(** ** Reaping *)

(** Reaping agents that are all leased; [n] have been reaped before. *)
Lemma reap_each_moved ids ts w n d :
  indexed d -> NoDup ids -> (forall id, id ∈ ids -> exists t, table d id = Some t /\ a_Status t = StatusInProgress) ->
  let '(m, d') := reap_each ids ts w n d in m = n + Z.of_nat (length ids) /\ moved d (LReap <$> ids) d'.
Proof.
  intros Hd Hnd. revert n d Hd. induction Hnd as [|id ids Hni _ IH]; intros n d Hd Hleased; cbn [reap_each].
  { split; [cbn; lia|by apply moved_refl]. }
  destruct (Hleased id) as (t & Ht & Hs); [by left|].
  assert (load_agent (agentKey id) d = Some (normalize_agent t)) as Hl by (by rewrite load_table, Ht).
  rewrite Hl. rewrite decide_True by (by destruct t). cbn zeta. set (d1 := log_change _ _ _ _ _ _ _ _).
  assert (d1 = change w id EventReleased ts "reaper" (released_data (a_Owner (normalize_agent t)) "lease_expired") 0
    (lua_released (normalize_agent t) ts) d) as Hd1 by (unfold change; by rewrite Hl).
  assert (moved d [LReap id] d1) as Hm.
  { rewrite Hd1. apply change_moved; [done| |done|done|].
    - rewrite (proj1 (proj2 (ID_transitions _ "" "" ∅ ts 0 0))). by eapply loaded_keyed.
    - rewrite (loaded_cell d id _ Hl), lua_cell_released. constructor. by destruct t. }
  specialize (IH (n + 1) d1 (proj1 Hm)).
  destruct (reap_each ids ts w (n + 1) d1) as [m d']. destruct IH as [-> Hm'].
  - intros y Hy. rewrite Hd1, change_table, decide_False by congruence. apply Hleased. by right.
  - split; [cbn [length]; lia|]. rewrite fmap_cons. by apply (moved_app d [_] d1).
Qed.

Lemma NoDup_by_score z : NoDup ((by_score z).*1).
Proof. unfold by_score. rewrite SliceStable_perm. apply NoDup_fst_map_to_list. Qed.

Lemma zplace_lease t score :
  zplace t = Some (ZLease, score) <-> a_Status t = StatusInProgress /\ score = lease_score t /\ 0 < score.
Proof.
  unfold zplace, zindex_of, zscore. case_decide as Hs.
  - rewrite Hs. case_decide; (split; [done|]); by intros [? _].
  - case_decide as Hp; [case_decide; (split; [by intros [= <-]|])|]; [intros (_ & -> & _); done|intros (_ & -> & ?); lia|].
    split; [done|tauto].
Qed.

(** The leases due at [now_ms]. *)
Definition due (now_ms : Z) (batch : nat) (d : Shard) : list string := ZRANGEBYSCORE globalLeaseKeyName now_ms batch d.

Lemma due_NoDup now_ms batch d : NoDup (due now_ms batch d).
Proof.
  unfold due, ZRANGEBYSCORE. eapply sublist_NoDup; [apply (NoDup_by_score (zset globalLeaseKeyName d))|].
  etransitivity; [apply sublist_take|]. apply fmap_sublist, sublist_filter.
Qed.

Lemma due_leased now_ms batch d id :
  indexed d -> id ∈ due now_ms batch d ->
  exists t, table d id = Some t /\ a_Status t = StatusInProgress /\ 0 < lease_score t <= now_ms.
Proof.
  intros Hd Hin. unfold due, ZRANGEBYSCORE in Hin. apply subseteq_take in Hin.
  apply list_elem_of_fmap in Hin as ([? score] & -> & [Hle Hin]%list_elem_of_filter). cbn [fst snd] in *.
  apply elem_of_by_score, (ix_zsets _ Hd ZLease) in Hin as (t & Ht & Hp). apply zplace_lease in Hp as (H1 & -> & H2).
  exists t. split_and!; [done..|lia|done].
Qed.

(** ** All scripts *)

(** What a script did, from its answer; for the reaper, from the shard it
    found. *)
Definition steps_of (s : script) (r : scriptResponse) (d : Shard) : list label :=
  let on c ls := if decide (sr_Code r = c) then ls else [] in
  match s with
  | SOut t _ who _ _ => [LCreate (a_ID t) who]
  | SUpdate id _ _ who _ _ => on "UPDATED"%string [LUpdate id who]
  | SClaim id who tok _ _ _ _ => on "CLAIMED"%string [LClaim id who tok]
  | SQueueTake _ _ _ _ who tok _ _ _ _ => (fun t => LClaim (a_ID t) who tok) <$> option_list (sr_Agent r)
  | SBatchTake _ _ _ _ who _ _ _ _ _ _ => (fun t => LClaim (a_ID t) who (a_LeaseToken t)) <$> agents_of r
  | SComplete id who tok _ _ _ =>
      if decide (sr_Code r = "ALREADY_COMPLETED"%string) then [LReplay id tok] else on "COMPLETED"%string [LComplete id who tok]
  | SRelease id who tok _ _ _ => on "RELEASED"%string [LRelease id who tok]
  | SRenew id who tok _ _ _ => on "RENEWED"%string [LRenew id who tok]
  | SCompleteAndOut id who tok _ outs _ _ _ =>
      on "COMPLETED_AND_OUT"%string (LComplete id who tok :: ((fun t => LCreate (a_ID t) who) <$> outs))
  | SReap _ now_ms batch _ => LReap <$> due now_ms (Z.to_nat batch) d
  end.

(** Agents are written under their own key. *)
Definition keyed (s : script) : Prop :=
  match s with SUpdate id t _ _ _ _ => a_ID t = id | _ => True end.

(** Agents are created new and unowned, tokens are not empty, and an update
    writes the status, owner and token it finds. *)
Definition proper (s : script) (d : Shard) : Prop :=
  match s with
  | SOut t _ _ _ _ => fresh_agent t
  | SUpdate id t _ _ _ _ =>
      a_ID t = id /\ forall current, table d id = Some current ->
        a_Status t = a_Status current /\ a_Owner t = a_Owner current /\ a_LeaseToken t = a_LeaseToken current
  | SComplete _ _ tok _ _ _ => tok <> ""%string
  | SCompleteAndOut _ _ _ _ outs _ _ _ => Forall fresh_agent outs
  | _ => True
  end.

Lemma update_moved id t ts who data w d :
  indexed d -> proper (SUpdate id t ts who data w) d ->
  let '(r, d') := run_script (SUpdate id t ts who data w) d in
  if decide (sr_Code r = "UPDATED"%string) then moved d [LUpdate id who] d' else d' = d.
Proof.
  intros Hd [Hid Hp]. cbn [run_script]. rewrite Hid. unfold updateScript.
  destruct (load_agent (agentKey id) d) as [cur|] eqn:Hl; [|done]. cbn zeta. cbn [sr_Code code_agent]. rewrite decide_True by done.
  rewrite <-Hl. apply (change_moved w id EventUpdated ts who _ 0 (normalize_agent t)); [done|by rewrite (proj1 (normalize_fields t))|done|done|].
  rewrite (loaded_cell d id _ Hl), cell_normalize. rewrite load_table in Hl. destruct (table d id) as [cur0|]; [|done].
  injection Hl as <-. rewrite cell_normalize. destruct (Hp cur0 eq_refl) as (H1 & H2 & H3). by constructor.
Qed.

Lemma script_moved s d :
  indexed d -> proper s d -> moved d (steps_of s (run_script s d).1 d) (run_script s d).2.
Proof.
  intros Hd Hp. assert (Hnone : forall d', d' = d -> moved d [] d') by (intros d' ->; by apply moved_refl).
  destruct s as [t ts who data w|id t ts who data w|id who tok ts ms until w|ns q kind owner who tok ts now def w|
    ns q kind owner who prefix ts now def limit w|id who tok res ts w|id who tok reason ts w|id who tok ts ms until|
    id who tok res outs ts w slim|ts now batch w]; cbn [steps_of].
  - by apply out_moved.
  - pose proof (update_moved id t ts who data w d Hd Hp) as H. destruct (run_script _ d) as [r d']. cbn [fst snd]. case_decide; auto.
  - pose proof (claim_moved id who tok ts ms until w d Hd) as H. destruct (run_script _ d) as [r d']. cbn [fst snd]. case_decide; auto.
  - cbn [run_script]. unfold queueTakeScript.
    pose proof (queue_round_moved 16 d ns q kind owner who (fun _ => tok) ts now def w Hd) as H.
    destruct (queue_round _ _ _ _ _ _ _ _ _ _ _ _ d) as [[t| |] d']; [|by apply Hnone..]. apply H.
  - cbn [run_script]. unfold queueBatchTakeScript.
    pose proof (batch_moved (Z.to_nat limit) 1 [] d ns q kind owner who prefix ts now def w Hd) as H.
    destruct (batch_rounds _ _ _ _ _ _ _ _ _ _ _ _ _ _ d) as [r d']. destruct H as (new & Hnew & Hm).
    cbn [fst snd]. by rewrite Hnew.
  - pose proof (complete_moved id who tok res ts w d Hd Hp) as H. destruct (run_script _ d) as [r d']. cbn [fst snd].
    destruct (decide (sr_Code r = "ALREADY_COMPLETED"%string)) as [Ha|Ha].
    + rewrite decide_False in H by (rewrite Ha; done). by apply H.
    + case_decide; [done|]. by apply Hnone, H.
  - pose proof (release_moved id who tok reason ts w d Hd) as H. destruct (run_script _ d) as [r d']. cbn [fst snd]. case_decide; auto.
  - pose proof (renew_moved id who tok ts ms until d Hd) as H. destruct (run_script _ d) as [r d']. cbn [fst snd]. case_decide; auto.
  - pose proof (completeAndOut_moved id who tok res outs ts w slim d Hd Hp) as H. destruct (run_script _ d) as [r d'].
    cbn [fst snd]. case_decide; auto.
  - cbn [run_script]. unfold reapScript. fold (due now (Z.to_nat batch) d).
    pose proof (reap_each_moved (due now (Z.to_nat batch) d) ts w 0 d Hd (due_NoDup _ _ _)) as H.
    destruct (reap_each _ ts w 0 d) as [m d']. apply H. intros id Hin.
    destruct (due_leased _ _ _ _ Hd Hin) as (t & Ht & Hs & _). by exists t.
Qed.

····················

▸ **Activity**: Please return only the lines above, starting at the line that has "pose proof (batch_moved" and ending at the line that has "cbn [fst snd]. by rewrite Hnew.", keeping both and leaving each one unchanged.

▸ **Written reply**:
    pose proof (batch_moved (Z.to_nat limit) 1 [] d ns q kind owner who prefix ts now def w Hd) as H.
    destruct (batch_rounds _ _ _ _ _ _ _ _ _ _ _ _ _ _ d) as [r d']. destruct H as (new & Hnew & Hm).
    cbn [fst snd]. by rewrite Hnew.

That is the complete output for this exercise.